Data excerpts Start Marker
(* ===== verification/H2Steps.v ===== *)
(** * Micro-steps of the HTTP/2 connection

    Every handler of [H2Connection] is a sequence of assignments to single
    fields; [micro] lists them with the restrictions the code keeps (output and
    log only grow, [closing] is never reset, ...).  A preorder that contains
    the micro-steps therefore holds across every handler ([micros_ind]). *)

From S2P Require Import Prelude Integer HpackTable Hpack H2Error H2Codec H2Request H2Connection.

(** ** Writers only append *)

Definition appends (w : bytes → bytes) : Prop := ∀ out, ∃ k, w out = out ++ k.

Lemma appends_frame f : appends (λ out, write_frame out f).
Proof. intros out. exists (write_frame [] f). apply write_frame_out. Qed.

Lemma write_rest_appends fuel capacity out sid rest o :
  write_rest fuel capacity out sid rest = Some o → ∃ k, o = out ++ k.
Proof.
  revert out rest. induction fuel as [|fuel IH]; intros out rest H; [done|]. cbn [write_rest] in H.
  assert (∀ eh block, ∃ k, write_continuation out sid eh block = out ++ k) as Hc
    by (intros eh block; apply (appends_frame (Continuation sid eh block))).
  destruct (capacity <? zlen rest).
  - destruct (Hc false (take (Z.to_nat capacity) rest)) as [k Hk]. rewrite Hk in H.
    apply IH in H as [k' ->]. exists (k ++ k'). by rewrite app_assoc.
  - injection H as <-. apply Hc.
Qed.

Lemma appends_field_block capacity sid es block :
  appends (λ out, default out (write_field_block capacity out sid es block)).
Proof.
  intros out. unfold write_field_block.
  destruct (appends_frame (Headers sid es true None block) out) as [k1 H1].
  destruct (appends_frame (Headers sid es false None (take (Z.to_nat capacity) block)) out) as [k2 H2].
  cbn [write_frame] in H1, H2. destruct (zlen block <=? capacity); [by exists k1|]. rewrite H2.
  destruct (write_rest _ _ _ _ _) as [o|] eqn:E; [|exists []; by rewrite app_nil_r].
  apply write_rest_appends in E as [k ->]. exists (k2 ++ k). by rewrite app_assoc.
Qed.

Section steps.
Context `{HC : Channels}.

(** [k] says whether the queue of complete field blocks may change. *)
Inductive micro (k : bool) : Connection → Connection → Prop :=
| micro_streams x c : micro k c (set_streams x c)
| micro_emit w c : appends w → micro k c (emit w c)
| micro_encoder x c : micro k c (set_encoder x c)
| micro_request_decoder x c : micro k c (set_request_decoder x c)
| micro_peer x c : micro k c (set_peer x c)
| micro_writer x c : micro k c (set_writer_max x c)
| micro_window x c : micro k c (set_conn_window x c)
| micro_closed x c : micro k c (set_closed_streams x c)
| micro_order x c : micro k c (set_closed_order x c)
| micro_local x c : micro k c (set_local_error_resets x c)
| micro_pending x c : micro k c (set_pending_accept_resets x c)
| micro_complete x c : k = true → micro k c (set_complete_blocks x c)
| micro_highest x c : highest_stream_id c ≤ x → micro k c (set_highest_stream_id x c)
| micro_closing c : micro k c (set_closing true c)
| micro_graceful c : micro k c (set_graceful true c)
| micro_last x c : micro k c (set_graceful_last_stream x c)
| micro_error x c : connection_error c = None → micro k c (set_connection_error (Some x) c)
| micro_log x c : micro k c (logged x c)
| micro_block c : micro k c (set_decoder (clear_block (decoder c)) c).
Data excerpts End Marker
Data excerpts Start Marker
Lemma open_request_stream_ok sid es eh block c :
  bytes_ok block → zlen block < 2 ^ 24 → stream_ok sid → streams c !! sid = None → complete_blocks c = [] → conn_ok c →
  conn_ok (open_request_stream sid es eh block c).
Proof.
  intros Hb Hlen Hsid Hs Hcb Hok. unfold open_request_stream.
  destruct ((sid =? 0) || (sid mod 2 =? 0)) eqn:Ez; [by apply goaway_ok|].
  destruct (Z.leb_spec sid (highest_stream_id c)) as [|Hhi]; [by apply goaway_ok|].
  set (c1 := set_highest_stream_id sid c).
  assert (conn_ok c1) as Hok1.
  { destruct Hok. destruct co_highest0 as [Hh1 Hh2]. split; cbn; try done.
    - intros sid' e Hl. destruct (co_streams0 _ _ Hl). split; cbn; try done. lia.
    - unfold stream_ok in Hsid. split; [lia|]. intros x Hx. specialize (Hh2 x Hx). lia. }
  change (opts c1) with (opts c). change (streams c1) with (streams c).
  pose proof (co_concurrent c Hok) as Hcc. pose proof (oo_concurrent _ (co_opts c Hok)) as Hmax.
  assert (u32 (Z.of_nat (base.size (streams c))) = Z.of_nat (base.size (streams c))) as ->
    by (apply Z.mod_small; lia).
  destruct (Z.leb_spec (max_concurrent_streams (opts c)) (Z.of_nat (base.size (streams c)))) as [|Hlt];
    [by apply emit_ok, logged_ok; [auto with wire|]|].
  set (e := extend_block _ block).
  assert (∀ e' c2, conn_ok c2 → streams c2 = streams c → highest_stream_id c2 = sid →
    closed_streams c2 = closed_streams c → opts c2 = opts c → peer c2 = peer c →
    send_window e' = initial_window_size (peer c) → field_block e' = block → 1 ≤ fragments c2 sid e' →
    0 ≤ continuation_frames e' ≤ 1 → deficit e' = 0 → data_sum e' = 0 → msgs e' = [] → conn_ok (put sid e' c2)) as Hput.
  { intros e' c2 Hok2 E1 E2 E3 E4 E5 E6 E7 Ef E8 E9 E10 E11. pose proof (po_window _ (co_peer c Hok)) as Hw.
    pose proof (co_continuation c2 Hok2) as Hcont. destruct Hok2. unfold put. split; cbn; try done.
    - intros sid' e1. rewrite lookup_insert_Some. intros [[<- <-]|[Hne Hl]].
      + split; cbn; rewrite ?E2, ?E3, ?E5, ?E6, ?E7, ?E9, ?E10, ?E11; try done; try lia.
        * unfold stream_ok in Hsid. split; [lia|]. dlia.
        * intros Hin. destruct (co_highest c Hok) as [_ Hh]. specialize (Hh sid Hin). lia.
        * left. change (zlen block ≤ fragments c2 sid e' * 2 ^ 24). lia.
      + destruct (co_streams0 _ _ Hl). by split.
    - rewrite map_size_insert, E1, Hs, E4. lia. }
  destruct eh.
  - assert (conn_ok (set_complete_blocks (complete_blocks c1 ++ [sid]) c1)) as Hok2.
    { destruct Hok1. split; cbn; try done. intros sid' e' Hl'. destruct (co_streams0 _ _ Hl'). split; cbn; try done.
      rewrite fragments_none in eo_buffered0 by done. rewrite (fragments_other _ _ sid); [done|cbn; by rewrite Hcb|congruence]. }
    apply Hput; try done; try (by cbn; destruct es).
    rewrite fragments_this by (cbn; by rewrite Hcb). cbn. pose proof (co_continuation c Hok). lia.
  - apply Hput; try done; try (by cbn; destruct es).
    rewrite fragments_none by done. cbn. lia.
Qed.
Data excerpts End Marker
:: Assigned task ::
Please transcribe exactly the lines above from the line that has "conn_ok (open_request_stream sid" up to and including the line that has "2 ^ 24). lia."; no other line belongs in the answer.

:: Response to this exercise ::
  conn_ok (open_request_stream sid es eh block c).
Proof.
  intros Hb Hlen Hsid Hs Hcb Hok. unfold open_request_stream.
  destruct ((sid =? 0) || (sid mod 2 =? 0)) eqn:Ez; [by apply goaway_ok|].
  destruct (Z.leb_spec sid (highest_stream_id c)) as [|Hhi]; [by apply goaway_ok|].
  set (c1 := set_highest_stream_id sid c).
  assert (conn_ok c1) as Hok1.
  { destruct Hok. destruct co_highest0 as [Hh1 Hh2]. split; cbn; try done.
    - intros sid' e Hl. destruct (co_streams0 _ _ Hl). split; cbn; try done. lia.
    - unfold stream_ok in Hsid. split; [lia|]. intros x Hx. specialize (Hh2 x Hx). lia. }
  change (opts c1) with (opts c). change (streams c1) with (streams c).
  pose proof (co_concurrent c Hok) as Hcc. pose proof (oo_concurrent _ (co_opts c Hok)) as Hmax.
  assert (u32 (Z.of_nat (base.size (streams c))) = Z.of_nat (base.size (streams c))) as ->
    by (apply Z.mod_small; lia).
  destruct (Z.leb_spec (max_concurrent_streams (opts c)) (Z.of_nat (base.size (streams c)))) as [|Hlt];
    [by apply emit_ok, logged_ok; [auto with wire|]|].
  set (e := extend_block _ block).
  assert (∀ e' c2, conn_ok c2 → streams c2 = streams c → highest_stream_id c2 = sid →
    closed_streams c2 = closed_streams c → opts c2 = opts c → peer c2 = peer c →
    send_window e' = initial_window_size (peer c) → field_block e' = block → 1 ≤ fragments c2 sid e' →
    0 ≤ continuation_frames e' ≤ 1 → deficit e' = 0 → data_sum e' = 0 → msgs e' = [] → conn_ok (put sid e' c2)) as Hput.
  { intros e' c2 Hok2 E1 E2 E3 E4 E5 E6 E7 Ef E8 E9 E10 E11. pose proof (po_window _ (co_peer c Hok)) as Hw.
    pose proof (co_continuation c2 Hok2) as Hcont. destruct Hok2. unfold put. split; cbn; try done.
    - intros sid' e1. rewrite lookup_insert_Some. intros [[<- <-]|[Hne Hl]].
      + split; cbn; rewrite ?E2, ?E3, ?E5, ?E6, ?E7, ?E9, ?E10, ?E11; try done; try lia.
        * unfold stream_ok in Hsid. split; [lia|]. dlia.
        * intros Hin. destruct (co_highest c Hok) as [_ Hh]. specialize (Hh sid Hin). lia.
        * left. change (zlen block ≤ fragments c2 sid e' * 2 ^ 24). lia.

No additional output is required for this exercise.